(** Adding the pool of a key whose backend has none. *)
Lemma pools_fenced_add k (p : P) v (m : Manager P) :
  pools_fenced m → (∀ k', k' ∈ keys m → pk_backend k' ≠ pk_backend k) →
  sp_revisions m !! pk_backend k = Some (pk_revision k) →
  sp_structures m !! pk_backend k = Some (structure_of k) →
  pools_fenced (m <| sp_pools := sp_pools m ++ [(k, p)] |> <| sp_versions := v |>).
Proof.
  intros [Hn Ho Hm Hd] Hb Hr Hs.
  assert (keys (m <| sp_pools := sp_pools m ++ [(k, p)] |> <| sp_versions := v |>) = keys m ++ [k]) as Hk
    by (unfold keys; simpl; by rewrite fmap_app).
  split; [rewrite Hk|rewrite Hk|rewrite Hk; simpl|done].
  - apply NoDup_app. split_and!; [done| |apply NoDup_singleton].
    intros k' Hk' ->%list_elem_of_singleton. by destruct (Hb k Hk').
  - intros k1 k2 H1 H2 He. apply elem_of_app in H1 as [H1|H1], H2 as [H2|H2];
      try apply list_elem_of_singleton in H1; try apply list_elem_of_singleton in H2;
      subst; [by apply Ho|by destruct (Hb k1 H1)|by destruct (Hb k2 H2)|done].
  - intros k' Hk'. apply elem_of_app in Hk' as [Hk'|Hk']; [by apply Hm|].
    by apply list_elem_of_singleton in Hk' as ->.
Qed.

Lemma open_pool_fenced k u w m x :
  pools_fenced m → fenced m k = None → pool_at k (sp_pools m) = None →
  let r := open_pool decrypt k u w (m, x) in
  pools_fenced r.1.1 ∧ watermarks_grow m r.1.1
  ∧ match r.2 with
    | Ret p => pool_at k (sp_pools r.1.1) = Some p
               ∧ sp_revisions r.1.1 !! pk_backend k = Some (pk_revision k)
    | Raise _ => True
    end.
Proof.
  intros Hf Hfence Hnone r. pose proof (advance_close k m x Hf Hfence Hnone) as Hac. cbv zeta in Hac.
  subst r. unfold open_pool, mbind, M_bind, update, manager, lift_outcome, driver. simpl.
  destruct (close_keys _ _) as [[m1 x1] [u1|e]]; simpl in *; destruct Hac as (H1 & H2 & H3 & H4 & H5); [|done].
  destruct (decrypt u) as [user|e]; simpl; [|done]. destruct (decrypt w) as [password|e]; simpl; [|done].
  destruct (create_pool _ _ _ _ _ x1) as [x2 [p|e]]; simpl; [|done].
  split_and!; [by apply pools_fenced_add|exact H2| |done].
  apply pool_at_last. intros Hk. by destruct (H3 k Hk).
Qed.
==
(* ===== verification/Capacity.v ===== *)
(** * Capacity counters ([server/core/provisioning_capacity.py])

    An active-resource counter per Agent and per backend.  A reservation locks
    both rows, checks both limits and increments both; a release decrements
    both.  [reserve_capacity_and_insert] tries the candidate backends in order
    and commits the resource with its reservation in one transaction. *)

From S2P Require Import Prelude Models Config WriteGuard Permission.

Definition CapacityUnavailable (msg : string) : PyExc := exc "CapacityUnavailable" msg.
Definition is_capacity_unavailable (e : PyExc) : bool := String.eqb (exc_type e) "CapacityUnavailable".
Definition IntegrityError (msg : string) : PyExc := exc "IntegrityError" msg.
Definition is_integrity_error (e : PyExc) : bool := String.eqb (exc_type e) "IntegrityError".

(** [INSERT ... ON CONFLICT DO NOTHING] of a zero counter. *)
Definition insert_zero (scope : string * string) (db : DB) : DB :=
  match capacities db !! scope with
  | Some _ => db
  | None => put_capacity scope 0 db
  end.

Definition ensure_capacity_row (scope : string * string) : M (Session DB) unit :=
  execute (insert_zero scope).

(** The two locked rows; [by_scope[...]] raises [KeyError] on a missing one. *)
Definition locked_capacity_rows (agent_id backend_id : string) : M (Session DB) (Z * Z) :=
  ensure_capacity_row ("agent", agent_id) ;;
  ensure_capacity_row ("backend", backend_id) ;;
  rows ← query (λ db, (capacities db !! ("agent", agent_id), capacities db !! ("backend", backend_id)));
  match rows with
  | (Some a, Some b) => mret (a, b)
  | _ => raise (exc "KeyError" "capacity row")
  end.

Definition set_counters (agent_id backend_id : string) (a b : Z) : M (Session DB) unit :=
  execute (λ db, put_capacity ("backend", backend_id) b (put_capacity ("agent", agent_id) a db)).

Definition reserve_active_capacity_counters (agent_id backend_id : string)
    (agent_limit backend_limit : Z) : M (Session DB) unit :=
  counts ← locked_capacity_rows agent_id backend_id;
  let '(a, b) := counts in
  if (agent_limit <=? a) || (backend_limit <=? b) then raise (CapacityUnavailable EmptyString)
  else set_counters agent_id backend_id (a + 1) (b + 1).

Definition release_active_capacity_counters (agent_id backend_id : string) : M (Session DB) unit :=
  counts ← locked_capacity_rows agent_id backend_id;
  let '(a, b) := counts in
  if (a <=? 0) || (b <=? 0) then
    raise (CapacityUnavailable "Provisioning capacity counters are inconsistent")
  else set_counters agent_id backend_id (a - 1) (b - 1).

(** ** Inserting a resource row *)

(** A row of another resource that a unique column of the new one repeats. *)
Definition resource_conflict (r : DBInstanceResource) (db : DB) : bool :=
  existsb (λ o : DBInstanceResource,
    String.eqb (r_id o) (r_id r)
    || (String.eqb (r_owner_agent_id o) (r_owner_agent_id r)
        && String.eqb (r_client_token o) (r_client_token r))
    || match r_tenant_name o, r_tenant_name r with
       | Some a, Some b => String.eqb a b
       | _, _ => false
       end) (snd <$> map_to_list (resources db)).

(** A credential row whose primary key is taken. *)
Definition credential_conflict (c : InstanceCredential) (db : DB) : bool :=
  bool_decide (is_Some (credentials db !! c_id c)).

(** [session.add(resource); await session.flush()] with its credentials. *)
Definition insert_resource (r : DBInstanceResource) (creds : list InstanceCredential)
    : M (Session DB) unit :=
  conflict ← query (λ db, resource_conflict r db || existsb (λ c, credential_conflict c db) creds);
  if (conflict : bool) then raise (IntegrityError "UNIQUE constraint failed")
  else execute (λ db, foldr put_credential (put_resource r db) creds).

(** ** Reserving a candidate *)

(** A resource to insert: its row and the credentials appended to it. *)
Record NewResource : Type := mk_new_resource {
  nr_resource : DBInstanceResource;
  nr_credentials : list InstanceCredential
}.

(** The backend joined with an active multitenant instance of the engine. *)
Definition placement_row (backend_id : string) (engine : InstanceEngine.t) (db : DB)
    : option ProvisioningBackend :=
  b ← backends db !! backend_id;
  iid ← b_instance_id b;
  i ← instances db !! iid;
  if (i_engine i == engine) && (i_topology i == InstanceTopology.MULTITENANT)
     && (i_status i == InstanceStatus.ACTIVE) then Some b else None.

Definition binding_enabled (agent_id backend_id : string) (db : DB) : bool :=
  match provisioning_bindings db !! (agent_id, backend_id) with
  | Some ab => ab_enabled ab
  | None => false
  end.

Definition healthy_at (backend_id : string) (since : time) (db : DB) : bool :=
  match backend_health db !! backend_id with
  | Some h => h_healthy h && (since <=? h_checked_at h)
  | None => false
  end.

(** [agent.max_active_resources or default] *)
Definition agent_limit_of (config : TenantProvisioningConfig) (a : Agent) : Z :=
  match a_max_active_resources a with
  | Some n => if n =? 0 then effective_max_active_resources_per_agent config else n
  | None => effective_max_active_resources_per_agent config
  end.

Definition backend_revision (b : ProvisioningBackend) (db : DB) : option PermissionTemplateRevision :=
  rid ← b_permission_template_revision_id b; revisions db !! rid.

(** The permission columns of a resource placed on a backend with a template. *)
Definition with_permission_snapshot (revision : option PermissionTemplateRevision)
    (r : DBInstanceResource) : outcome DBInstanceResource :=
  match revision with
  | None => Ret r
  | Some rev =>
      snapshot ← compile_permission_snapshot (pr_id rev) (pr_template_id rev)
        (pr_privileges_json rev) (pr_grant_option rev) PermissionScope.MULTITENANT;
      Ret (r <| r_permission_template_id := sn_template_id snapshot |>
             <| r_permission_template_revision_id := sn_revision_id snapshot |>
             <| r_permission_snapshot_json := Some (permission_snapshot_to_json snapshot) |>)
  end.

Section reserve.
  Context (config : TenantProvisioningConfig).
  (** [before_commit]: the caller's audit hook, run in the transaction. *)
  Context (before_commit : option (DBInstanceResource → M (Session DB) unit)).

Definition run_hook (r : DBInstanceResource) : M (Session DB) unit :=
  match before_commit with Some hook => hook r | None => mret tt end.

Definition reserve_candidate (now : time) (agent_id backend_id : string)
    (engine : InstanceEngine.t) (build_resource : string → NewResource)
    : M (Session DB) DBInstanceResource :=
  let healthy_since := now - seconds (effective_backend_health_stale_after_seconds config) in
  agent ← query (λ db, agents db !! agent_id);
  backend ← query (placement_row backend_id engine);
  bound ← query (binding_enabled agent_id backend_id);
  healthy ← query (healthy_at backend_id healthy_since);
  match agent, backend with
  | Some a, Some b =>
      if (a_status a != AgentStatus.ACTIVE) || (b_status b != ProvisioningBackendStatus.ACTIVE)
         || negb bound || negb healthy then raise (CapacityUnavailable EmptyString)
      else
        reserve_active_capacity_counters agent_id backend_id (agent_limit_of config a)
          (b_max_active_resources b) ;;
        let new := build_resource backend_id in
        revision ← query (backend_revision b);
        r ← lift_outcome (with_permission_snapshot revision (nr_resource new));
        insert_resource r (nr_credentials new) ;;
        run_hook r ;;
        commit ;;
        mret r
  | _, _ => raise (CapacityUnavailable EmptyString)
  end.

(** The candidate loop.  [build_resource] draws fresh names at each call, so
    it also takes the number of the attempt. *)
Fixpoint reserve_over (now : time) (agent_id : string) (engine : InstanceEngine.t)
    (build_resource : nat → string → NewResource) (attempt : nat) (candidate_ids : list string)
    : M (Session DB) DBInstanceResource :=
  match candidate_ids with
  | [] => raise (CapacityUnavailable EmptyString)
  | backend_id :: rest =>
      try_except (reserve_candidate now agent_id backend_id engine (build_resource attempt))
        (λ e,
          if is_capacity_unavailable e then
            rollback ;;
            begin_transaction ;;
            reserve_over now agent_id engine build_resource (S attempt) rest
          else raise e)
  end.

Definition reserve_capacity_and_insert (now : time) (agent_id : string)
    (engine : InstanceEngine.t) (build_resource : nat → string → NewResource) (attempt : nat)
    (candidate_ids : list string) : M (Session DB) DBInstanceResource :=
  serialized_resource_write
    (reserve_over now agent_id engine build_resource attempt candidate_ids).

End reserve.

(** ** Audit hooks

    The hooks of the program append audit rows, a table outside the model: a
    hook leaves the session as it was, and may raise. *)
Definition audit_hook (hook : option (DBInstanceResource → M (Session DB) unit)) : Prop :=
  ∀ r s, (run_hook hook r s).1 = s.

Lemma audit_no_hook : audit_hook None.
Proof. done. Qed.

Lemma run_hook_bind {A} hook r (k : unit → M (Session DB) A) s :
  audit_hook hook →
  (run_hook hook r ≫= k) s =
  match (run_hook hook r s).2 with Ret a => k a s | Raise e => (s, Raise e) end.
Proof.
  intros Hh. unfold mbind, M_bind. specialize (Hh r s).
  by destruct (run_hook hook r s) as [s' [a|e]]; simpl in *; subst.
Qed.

● **INSTRUCTIONS TO FOLLOW**
Apply a filter for "InstanceCredential" to the data above, then copy each line that matches.

● **OUTPUT OF THE EXERCISE**
Definition credential_conflict (c : InstanceCredential) (db : DB) : bool :=
Definition insert_resource (r : DBInstanceResource) (creds : list InstanceCredential)
  nr_credentials : list InstanceCredential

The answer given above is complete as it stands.